** Opening Supplied data block **

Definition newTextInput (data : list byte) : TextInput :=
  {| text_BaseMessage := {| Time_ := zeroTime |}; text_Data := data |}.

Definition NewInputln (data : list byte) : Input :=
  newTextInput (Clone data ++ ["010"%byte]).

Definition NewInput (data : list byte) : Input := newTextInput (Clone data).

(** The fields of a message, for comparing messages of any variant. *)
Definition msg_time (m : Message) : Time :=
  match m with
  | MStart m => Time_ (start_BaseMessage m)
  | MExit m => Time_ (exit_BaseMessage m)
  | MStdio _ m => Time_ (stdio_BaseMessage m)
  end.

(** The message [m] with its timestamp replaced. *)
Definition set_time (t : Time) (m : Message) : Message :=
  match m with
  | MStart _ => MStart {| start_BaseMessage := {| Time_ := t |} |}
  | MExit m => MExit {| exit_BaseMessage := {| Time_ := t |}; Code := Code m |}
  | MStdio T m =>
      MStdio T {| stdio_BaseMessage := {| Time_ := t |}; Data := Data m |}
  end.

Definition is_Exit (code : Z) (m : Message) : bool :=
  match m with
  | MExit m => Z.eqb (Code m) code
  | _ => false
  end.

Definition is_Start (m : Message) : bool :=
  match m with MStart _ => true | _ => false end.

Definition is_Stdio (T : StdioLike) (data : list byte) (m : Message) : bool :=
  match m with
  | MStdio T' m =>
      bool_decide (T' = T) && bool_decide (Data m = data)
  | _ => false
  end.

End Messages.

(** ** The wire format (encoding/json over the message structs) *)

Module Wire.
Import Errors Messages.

** Closing Supplied data block **
** Opening Supplied data block **

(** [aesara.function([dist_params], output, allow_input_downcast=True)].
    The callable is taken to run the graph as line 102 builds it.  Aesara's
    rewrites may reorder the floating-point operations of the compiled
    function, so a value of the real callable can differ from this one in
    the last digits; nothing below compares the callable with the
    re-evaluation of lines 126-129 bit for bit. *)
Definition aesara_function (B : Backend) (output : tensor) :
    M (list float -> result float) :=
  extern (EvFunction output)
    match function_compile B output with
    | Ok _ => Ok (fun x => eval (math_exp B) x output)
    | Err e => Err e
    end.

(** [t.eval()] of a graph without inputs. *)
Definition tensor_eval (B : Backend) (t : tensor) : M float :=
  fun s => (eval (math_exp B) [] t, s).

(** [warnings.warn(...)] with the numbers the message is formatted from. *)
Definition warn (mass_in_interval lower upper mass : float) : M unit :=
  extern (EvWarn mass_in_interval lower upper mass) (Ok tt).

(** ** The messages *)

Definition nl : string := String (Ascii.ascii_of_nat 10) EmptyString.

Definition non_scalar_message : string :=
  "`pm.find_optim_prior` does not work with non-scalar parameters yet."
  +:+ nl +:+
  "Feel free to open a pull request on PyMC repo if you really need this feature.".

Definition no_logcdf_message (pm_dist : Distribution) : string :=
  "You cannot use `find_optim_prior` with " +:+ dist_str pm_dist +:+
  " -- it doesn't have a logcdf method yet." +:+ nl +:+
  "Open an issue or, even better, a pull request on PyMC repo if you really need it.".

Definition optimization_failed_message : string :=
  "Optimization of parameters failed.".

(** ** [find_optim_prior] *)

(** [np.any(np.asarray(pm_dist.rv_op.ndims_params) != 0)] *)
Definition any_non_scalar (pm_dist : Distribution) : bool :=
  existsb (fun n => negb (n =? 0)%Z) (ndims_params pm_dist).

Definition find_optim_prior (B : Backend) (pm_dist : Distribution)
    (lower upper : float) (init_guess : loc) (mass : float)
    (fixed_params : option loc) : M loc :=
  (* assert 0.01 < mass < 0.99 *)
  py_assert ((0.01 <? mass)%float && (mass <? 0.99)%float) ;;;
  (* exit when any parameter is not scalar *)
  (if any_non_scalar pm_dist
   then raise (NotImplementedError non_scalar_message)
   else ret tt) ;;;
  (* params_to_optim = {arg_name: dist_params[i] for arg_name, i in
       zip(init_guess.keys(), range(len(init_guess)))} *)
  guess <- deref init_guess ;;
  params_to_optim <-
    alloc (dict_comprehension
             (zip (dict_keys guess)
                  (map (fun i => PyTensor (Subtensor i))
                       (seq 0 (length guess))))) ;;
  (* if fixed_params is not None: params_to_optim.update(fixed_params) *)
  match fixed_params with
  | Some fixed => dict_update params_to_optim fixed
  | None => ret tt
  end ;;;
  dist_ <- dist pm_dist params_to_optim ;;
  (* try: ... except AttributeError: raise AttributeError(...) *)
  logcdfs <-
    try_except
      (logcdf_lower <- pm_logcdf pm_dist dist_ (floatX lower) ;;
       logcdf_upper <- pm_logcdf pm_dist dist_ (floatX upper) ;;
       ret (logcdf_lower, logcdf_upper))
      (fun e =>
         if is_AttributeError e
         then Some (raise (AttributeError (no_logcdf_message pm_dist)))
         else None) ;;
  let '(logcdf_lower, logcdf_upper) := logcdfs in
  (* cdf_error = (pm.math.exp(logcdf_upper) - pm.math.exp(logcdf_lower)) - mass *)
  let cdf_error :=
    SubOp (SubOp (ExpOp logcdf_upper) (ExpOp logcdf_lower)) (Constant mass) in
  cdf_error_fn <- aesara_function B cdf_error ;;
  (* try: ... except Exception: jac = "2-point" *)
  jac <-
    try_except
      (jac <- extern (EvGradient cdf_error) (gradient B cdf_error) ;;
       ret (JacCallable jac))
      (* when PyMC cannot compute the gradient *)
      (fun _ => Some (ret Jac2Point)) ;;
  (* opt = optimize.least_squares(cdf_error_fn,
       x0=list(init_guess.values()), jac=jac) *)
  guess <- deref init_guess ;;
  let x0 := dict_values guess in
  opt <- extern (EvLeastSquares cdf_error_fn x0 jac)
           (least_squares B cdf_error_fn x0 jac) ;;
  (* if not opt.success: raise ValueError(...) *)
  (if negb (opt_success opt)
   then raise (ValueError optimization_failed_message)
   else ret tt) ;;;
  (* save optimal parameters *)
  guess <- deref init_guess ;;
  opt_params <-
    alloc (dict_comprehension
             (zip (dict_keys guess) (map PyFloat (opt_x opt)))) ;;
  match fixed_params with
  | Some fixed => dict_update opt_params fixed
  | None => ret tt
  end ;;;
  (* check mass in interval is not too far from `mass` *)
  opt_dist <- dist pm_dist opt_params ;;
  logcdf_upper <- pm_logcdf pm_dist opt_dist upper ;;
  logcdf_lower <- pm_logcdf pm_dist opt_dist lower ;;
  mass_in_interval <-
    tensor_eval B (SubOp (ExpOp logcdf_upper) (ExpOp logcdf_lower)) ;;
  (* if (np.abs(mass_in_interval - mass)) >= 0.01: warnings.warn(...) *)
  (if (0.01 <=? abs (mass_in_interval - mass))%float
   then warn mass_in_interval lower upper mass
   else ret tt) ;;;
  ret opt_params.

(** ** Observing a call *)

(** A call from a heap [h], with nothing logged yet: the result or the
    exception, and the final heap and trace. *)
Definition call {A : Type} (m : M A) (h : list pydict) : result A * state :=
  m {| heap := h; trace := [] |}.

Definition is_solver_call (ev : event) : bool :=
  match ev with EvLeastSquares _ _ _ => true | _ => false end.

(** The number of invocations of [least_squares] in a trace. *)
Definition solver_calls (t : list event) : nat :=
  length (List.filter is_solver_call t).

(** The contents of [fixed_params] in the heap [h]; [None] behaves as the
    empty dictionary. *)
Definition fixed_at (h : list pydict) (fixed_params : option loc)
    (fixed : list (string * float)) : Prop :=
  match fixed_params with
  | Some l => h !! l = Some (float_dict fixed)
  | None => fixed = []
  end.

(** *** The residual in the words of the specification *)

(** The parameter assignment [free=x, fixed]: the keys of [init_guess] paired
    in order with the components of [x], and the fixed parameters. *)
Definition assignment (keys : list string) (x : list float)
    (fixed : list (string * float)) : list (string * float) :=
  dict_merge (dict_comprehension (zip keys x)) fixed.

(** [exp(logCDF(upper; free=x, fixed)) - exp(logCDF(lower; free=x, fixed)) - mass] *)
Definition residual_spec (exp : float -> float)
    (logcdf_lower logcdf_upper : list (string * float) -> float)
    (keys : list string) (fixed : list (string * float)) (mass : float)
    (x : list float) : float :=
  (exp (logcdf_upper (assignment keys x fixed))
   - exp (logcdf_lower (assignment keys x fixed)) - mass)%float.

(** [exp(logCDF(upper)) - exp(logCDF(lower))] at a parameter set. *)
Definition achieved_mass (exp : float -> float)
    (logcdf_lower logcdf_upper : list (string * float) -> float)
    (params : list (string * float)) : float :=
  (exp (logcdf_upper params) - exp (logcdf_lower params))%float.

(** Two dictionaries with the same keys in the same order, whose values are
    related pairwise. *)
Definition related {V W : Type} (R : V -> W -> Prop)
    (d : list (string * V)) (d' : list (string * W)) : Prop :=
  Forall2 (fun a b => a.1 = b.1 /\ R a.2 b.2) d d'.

** Closing Supplied data block **
** Opening Supplied data block **

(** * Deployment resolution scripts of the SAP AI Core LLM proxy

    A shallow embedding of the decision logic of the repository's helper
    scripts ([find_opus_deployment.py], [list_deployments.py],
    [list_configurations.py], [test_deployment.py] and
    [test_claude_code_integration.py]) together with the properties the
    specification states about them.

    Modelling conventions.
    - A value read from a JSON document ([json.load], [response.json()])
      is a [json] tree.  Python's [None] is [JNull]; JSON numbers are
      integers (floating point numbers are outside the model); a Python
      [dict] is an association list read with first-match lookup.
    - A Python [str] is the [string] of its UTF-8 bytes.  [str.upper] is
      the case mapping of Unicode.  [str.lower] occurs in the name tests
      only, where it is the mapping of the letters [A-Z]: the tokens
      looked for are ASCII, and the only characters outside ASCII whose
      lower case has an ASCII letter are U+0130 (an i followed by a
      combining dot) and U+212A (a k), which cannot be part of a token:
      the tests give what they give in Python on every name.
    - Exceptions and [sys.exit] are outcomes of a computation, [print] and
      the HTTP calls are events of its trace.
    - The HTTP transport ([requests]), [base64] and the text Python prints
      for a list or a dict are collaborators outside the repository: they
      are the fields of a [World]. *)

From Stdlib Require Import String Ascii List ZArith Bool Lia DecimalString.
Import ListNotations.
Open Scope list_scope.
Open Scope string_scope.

** Closing Supplied data block **

# What the task asks:
Show all lines in the entries above where the string "Scope" appears.

# Solution:
Open Scope list_scope.
Open Scope string_scope.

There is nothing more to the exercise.